Immune system

Spring Break Review Changes

  • Upcoming review session will be recorded instead of in-person
  • Review material will be posted online for extended access
  • Available by next Monday afternoon before the exam

Introduction to Humoral Immunity

  • Definition: Humoral immunity involves B cells in the immune response.
  • It specifically deals with the production and function of antibodies in response to foreign antigens.

B Cell Activation and Clonal Selection

  • B cells encounter foreign antigens (e.g., bacteria, viruses).
  • They may possess pre-existing receptors that match the antigen.
  • If not, they can modify receptors to match the antigen, akin to molding clay.
  • Clonal production:
    • Singular B cell develops clones after encountering an antigen.
    • Clones are specialized B cells that can bind to the invader.
    • This process takes 2-4 days, indicating that it is not instantaneous.
    • Maximum antibody secretion occurs around day 5-7 post-infection.

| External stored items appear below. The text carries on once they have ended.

(* ===== verification/AtomicWrite.v ===== *)
(** * AtomicWrite: replacing a file by writing a temporary one and renaming it

    The bit fields and the session database are saved the same way
    ([DiskBackedBitV]'s flusher in [crates/librtbit/src/bitv.rs];
    [flush], [store_initial_check] and [store_categories] of
    [session_persistence/json.rs]): open a temporary file with [create] and
    [truncate], write everything, rename it over the target.  The flusher uses
    [std::fs] and [sync_all]; the others use [tokio::fs::File] and neither flush
    nor sync.  This file models the directory those files live in, names
    pointing to inodes, and the sequence of system calls as a machine with a
    step a call, so that several of them, and crashes, can be interleaved.

    What a crash of the machine keeps is part of the state: a write is in the
    cache of the system until the file is synced or written back ([fs_dirty]),
    the directory is never synced ([fs_past]), and a [write_all] of a
    [tokio::fs::File] may return while a thread of the runtime still has bytes
    to write ([fs_pending], documented for [File]: operations may not have
    completed when it goes out of scope unless [flush] is called). *)

From stdpp Require Import strings.
From S2P Require Import Prelude Storage.

(** Bytes a thread of the runtime has still to write. *)
Record Pending := mkPending {
  pw_inode : nat;
  pw_pos : nat;
  pw_bytes : list Z;
}.

(** A directory: what a name points to, and what an inode holds.  A
    descriptor stays on its inode when names change. *)
Record Fs := mkFs {
  fs_names : gmap string nat;
  fs_inodes : gmap nat (list Z);
  fs_dirty : gset nat;               (* written and not on the disk for certain *)
  fs_past : list (gmap string nat);  (* the directory before each change *)
  fs_pending : list Pending;
}.

(** The answer of a system call: success (a [write] took so many bytes), an
    error, or, from a [write_all] of [tokio], that it has returned with bytes
    left to a thread of the runtime. *)
Inductive Io := IoOk (n : nat) | IoErr | IoLater.

Definition inode_data (fs : Fs) (i : nat) : list Z := default [] (fs_inodes fs !! i).

Definition set_names (fs : Fs) (names : gmap string nat) : Fs :=
  mkFs names (fs_inodes fs) (fs_dirty fs) (fs_names fs :: fs_past fs) (fs_pending fs).

Definition set_inode (fs : Fs) (i : nat) (data : list Z) : Fs :=
  mkFs (fs_names fs) (<[i := data]> (fs_inodes fs)) ({[i]} ∪ fs_dirty fs) (fs_past fs) (fs_pending fs).

Definition set_pending (fs : Fs) (l : list Pending) : Fs :=
  mkFs (fs_names fs) (fs_inodes fs) (fs_dirty fs) (fs_past fs) l.

(** [fs::read]: [None] when there is no such file. *)
Definition fs_read (fs : Fs) (name : string) : option (list Z) := inode_data fs <$> fs_names fs !! name.

(** [OpenOptions::write(true).create(true).truncate(true).open]. *)
Definition fs_open_truncate (fs : Fs) (name : string) : nat * Fs :=
  match fs_names fs !! name with
  | Some i => (i, set_inode fs i [])
  | None =>
      let i := fresh (dom (fs_inodes fs) : gset nat) in
      (i, set_inode (set_names fs (<[name := i]> (fs_names fs))) i [])
  end.

(** [write] on a descriptor at its position. *)
Definition fs_write (fs : Fs) (i : nat) (pos : nat) (bytes : list Z) : Fs :=
  set_inode fs i (splice (inode_data fs i) (Z.of_nat pos) bytes).

(** [File::sync_all], or the system writing the file back on its own. *)
Definition fs_sync (fs : Fs) (i : nat) : Fs :=
  mkFs (fs_names fs) (fs_inodes fs) (fs_dirty fs ∖ {[i]}) (fs_past fs) (fs_pending fs).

Plasma Cells and Antibody Secretion

  • Most clones differentiate into plasma cells.
  • Plasma cells are responsible for antibody secretion.
  • Key Functions of Antibodies:
    • Neutralization: Prevents the pathogen from entering cells.
    • Agglutination: Clumps pathogens for easier removal.
    • Precipitation: Forms insoluble complexes that can be eliminated.
  • Antibodies tag pathogens for destruction by phagocytic cells like neutrophils and macrophages.
  • Involved enhancement of inflammation and recruitment of immune cells to the site of infection.

Case Study: COVID-19

  • COVID-19's spike proteins bind to ACE receptors for cell entry.
  • Antibodies generated (naturally or via vaccines) can block this binding to inhibit viral replication.
  • Importance of specificity in producing antibodies for effective immune response.
Evolution of Pathogens
  • Some antigens (e.g., smallpox, tetanus) remain unchanged for hundreds of years.
  • Others (like the flu) mutate rapidly, necessitating annual vaccinations.
  • Effective binding of antibodies to antigens provides robust protection against reinfection.
  • Clonal selection allows the immune system to develop a tailored response.

Immune Memory

  • Following the initial response, B cells form memory cells that persist in lymph nodes.
  • Upon re-exposure to the same antigen, these cells prompt a faster and stronger response (known as the challenge response).
  • Differences between initial and subsequent exposures:
    • Initial response: Slow antibody production around day 5-10.
    • Secondary response: Faster production in around 2-3 days, often producing significantly more antibodies (5-10 times greater).
  • Example of memory response: Previous flu infections demonstrate greater resistance upon re-exposure.

Types of Immunity

Active Immunity
  • Definition: Immunity that develops due to exposure to an antigen, leading to the formation of memory cells.
  • Types:
    • Naturally acquired active immunity: Occurs after illness (e.g., cold, flu).
    • Artificially acquired active immunity: Achieved through vaccination that stimulates an immune response without causing disease.
Passive Immunity
  • Definition: Immunity gained without the immune system actively producing antibodies.
  • Types:
    • Naturally acquired passive immunity: Antibodies transferred from mother to fetus (via placenta and breast milk).
    • Antibodies (immunoglobulins IgA, IgG) provide immediate, but temporary, protection to infants.
    • Artificially acquired passive immunity: Injection of exogenous antibodies to provide immediate but short-lived protection (e.g., monoclonal antibodies).

Monoclonal Antibodies

  • Definition: Antibodies that are identical and produced from the same immune cell clone.
  • Used in treatments for diseases (e.g., cancer) by targeting specific pathogens or cancer cells.

Vaccination History and Practices

Rollout of Vaccines

  • Key vaccines administered in infancy:
    • DTaP (Diphtheria, Tetanus, Whooping Cough): High success rate (~95%) in the US.
    • MMR (Measles, Mumps, Rubella): Viral vaccine with significant protective impact.
    • Polio vaccine developed by Jonas Salk in the 1930s; underwent shifts from injection to oral forms.
    • Hepatitis B and Chickenpox (Varicella) vaccines introduced for young populations.

Contemporary Vaccine Concerns

  • Resistance to vaccination leads to outbreaks (e.g., Measles resurgence linked to vaccine refusal).
  • Smallpox has been eradicated through successful vaccination efforts.
  • Tuberculosis cases have dramatically decreased globally due to vaccination.

Vaccine Mechanisms

  • Traditional vaccines use inactive or attenuated pathogens to elicit an immune response without causing disease.
  • Examples include using only protein coats of viruses for identification without inducing illness.
  • mRNA vaccines (e.g., COVID-19 vaccines) utilize genetic instruction to prompt cells to produce pathogen proteins, triggering an immune response without using live pathogens.
Ethical Considerations
  • Challenges surrounding vaccine uptake and public health considerations.
  • Need for critical thinking regarding individual health and community immunity levels.